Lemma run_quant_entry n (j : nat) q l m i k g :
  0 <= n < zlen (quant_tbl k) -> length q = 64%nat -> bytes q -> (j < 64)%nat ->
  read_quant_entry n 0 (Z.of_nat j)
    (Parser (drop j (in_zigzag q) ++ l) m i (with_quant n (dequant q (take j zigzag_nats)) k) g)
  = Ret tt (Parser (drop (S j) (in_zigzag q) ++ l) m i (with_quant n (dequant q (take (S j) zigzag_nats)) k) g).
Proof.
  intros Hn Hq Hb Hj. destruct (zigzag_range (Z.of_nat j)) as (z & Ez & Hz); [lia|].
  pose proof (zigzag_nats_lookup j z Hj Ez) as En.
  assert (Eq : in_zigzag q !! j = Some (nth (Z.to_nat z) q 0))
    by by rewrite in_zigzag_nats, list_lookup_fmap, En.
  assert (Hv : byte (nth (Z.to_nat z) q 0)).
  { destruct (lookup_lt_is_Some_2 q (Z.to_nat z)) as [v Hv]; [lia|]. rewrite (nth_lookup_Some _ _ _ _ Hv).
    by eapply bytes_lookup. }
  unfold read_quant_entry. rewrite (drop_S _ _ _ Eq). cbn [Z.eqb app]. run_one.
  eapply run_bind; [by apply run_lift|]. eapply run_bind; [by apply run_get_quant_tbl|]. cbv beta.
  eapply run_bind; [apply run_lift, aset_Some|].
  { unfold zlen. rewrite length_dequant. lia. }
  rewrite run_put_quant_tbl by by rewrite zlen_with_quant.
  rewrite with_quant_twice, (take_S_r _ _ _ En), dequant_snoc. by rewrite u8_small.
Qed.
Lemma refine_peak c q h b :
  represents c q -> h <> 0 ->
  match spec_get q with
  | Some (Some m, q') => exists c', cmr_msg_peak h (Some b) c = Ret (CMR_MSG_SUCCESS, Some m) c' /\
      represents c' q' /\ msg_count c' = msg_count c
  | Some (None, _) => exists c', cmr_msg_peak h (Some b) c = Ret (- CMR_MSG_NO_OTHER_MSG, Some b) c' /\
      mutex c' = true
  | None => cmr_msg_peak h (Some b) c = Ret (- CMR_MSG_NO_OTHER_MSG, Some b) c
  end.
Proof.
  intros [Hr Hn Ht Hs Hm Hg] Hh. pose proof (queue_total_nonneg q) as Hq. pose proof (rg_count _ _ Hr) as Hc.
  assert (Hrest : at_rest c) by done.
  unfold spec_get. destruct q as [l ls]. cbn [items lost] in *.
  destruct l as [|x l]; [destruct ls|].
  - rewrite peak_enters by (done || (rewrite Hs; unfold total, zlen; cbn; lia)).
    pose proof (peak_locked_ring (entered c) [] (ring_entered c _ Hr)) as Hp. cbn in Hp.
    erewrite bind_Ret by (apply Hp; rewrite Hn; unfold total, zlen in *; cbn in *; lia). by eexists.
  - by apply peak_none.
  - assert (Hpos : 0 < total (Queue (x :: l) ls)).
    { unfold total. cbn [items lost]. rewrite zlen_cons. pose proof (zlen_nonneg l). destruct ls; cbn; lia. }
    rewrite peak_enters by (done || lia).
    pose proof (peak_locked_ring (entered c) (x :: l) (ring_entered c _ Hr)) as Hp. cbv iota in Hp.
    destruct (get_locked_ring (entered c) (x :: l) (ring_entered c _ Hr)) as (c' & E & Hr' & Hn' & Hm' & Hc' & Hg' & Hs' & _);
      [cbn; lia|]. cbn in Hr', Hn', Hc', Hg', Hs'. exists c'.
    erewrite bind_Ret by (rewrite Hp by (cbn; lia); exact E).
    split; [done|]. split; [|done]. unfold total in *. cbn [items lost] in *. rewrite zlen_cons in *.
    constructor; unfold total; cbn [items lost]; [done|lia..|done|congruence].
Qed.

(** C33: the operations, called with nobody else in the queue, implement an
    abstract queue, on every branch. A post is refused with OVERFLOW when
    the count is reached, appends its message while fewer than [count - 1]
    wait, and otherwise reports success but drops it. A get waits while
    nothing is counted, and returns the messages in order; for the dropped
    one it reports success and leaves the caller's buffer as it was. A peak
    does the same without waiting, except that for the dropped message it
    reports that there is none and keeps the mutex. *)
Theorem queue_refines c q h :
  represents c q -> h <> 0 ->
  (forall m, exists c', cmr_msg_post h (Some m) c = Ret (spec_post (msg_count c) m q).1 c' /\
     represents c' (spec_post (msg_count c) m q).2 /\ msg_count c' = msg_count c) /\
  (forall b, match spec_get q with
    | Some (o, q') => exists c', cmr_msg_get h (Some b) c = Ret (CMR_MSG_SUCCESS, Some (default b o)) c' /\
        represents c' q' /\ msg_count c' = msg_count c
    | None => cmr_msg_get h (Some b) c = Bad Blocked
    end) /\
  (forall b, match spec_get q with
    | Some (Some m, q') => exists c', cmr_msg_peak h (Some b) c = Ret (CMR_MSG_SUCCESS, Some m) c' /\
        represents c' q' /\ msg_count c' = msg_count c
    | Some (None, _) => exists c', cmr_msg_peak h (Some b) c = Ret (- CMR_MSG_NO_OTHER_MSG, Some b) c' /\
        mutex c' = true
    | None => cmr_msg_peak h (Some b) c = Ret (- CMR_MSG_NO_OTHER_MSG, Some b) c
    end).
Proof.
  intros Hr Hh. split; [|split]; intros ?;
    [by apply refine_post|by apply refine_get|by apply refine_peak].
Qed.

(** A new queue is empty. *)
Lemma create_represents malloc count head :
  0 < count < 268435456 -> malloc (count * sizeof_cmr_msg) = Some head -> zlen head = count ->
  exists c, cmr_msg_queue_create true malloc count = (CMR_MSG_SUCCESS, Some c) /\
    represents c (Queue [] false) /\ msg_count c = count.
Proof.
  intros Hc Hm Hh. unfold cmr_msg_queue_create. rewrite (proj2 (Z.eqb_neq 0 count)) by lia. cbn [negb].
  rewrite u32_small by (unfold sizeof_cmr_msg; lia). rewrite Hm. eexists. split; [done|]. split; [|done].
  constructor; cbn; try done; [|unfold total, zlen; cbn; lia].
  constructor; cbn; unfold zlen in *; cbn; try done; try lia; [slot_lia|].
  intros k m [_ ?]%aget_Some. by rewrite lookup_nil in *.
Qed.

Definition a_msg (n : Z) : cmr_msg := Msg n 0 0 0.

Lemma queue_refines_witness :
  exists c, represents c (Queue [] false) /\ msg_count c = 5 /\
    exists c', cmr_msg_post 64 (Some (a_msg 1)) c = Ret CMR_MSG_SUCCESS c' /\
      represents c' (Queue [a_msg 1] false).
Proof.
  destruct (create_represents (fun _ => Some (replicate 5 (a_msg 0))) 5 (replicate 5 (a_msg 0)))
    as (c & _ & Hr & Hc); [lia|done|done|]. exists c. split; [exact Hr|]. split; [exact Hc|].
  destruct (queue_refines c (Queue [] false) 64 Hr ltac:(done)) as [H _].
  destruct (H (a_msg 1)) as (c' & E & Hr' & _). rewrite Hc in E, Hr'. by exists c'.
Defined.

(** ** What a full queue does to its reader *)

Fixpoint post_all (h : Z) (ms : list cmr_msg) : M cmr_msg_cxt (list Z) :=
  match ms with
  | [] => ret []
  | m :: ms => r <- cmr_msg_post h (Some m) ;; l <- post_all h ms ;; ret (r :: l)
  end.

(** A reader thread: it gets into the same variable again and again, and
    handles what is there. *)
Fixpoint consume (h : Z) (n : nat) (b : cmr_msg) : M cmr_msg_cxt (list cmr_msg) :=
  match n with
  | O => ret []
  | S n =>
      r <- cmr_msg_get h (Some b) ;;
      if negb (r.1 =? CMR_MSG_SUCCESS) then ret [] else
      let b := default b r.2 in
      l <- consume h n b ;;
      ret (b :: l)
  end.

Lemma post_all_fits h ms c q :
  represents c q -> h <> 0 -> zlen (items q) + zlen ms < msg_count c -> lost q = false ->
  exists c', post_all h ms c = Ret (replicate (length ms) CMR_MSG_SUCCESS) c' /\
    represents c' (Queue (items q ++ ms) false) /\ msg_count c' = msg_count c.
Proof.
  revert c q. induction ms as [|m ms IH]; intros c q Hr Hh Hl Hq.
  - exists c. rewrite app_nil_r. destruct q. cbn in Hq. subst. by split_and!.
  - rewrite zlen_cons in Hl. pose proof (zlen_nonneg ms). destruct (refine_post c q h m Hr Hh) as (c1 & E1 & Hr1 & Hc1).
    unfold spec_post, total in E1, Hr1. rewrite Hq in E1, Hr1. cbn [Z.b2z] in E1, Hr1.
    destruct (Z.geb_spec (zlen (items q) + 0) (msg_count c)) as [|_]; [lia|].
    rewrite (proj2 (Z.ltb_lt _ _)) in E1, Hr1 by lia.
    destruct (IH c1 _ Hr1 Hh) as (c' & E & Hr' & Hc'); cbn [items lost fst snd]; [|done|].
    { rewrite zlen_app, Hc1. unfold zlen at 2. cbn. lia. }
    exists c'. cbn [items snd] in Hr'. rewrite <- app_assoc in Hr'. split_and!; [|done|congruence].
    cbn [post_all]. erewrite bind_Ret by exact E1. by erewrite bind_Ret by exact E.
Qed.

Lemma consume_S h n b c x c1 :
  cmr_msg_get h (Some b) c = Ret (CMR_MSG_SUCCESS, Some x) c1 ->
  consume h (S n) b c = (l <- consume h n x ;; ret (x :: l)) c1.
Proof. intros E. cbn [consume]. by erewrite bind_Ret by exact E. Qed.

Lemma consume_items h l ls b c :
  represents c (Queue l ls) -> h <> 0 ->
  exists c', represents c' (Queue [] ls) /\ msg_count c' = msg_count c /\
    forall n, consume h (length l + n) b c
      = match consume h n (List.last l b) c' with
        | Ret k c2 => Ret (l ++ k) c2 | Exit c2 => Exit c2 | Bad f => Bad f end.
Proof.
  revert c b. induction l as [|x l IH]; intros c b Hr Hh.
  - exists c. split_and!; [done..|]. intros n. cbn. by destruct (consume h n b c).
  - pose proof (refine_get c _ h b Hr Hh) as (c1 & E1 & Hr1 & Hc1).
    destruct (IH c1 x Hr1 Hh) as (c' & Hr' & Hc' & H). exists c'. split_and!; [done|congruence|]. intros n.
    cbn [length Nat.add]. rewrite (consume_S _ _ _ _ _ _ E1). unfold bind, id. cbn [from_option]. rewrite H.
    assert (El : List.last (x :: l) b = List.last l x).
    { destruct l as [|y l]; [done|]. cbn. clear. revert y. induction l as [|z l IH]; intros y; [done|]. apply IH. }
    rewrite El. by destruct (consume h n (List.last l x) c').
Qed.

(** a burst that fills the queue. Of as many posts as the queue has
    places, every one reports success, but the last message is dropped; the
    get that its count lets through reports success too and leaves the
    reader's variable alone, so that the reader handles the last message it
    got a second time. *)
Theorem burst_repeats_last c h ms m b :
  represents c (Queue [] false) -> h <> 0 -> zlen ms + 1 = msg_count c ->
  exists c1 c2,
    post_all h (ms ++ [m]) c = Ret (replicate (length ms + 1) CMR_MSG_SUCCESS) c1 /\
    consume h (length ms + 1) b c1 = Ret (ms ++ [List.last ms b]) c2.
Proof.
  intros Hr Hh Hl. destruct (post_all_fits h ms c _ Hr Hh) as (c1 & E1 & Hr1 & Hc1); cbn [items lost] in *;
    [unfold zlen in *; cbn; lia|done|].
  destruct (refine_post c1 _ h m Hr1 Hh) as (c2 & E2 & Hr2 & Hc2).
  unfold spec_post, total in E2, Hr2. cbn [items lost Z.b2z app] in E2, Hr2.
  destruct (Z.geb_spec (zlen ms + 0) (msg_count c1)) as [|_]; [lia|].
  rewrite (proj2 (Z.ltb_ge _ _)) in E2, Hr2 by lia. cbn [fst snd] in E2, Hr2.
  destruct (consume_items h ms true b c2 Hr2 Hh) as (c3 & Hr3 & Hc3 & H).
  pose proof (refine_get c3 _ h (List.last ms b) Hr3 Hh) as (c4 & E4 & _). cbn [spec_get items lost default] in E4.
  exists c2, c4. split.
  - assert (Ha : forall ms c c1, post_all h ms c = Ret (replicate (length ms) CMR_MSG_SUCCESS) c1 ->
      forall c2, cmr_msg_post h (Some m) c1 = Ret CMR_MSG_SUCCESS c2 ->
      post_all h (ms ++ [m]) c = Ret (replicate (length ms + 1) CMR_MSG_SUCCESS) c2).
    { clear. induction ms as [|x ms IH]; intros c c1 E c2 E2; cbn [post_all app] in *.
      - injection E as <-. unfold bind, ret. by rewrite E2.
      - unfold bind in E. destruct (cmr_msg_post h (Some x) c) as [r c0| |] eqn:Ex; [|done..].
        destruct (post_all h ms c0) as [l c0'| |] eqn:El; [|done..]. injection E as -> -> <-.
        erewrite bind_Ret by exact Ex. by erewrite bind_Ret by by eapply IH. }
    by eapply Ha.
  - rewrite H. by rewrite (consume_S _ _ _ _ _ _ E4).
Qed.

* * * * *

◆ ASSIGNED TASK ◆
Search each line of the data above for "revert", and copy the lines where it occurs.

◆ EXPECTED ANSWER ◆
  revert c q. induction ms as [|m ms IH]; intros c q Hr Hh Hl Hq.
  revert c b. induction l as [|x l IH]; intros c b Hr Hh.
    { destruct l as [|y l]; [done|]. cbn. clear. revert y. induction l as [|z l IH]; intros y; [done|]. apply IH. }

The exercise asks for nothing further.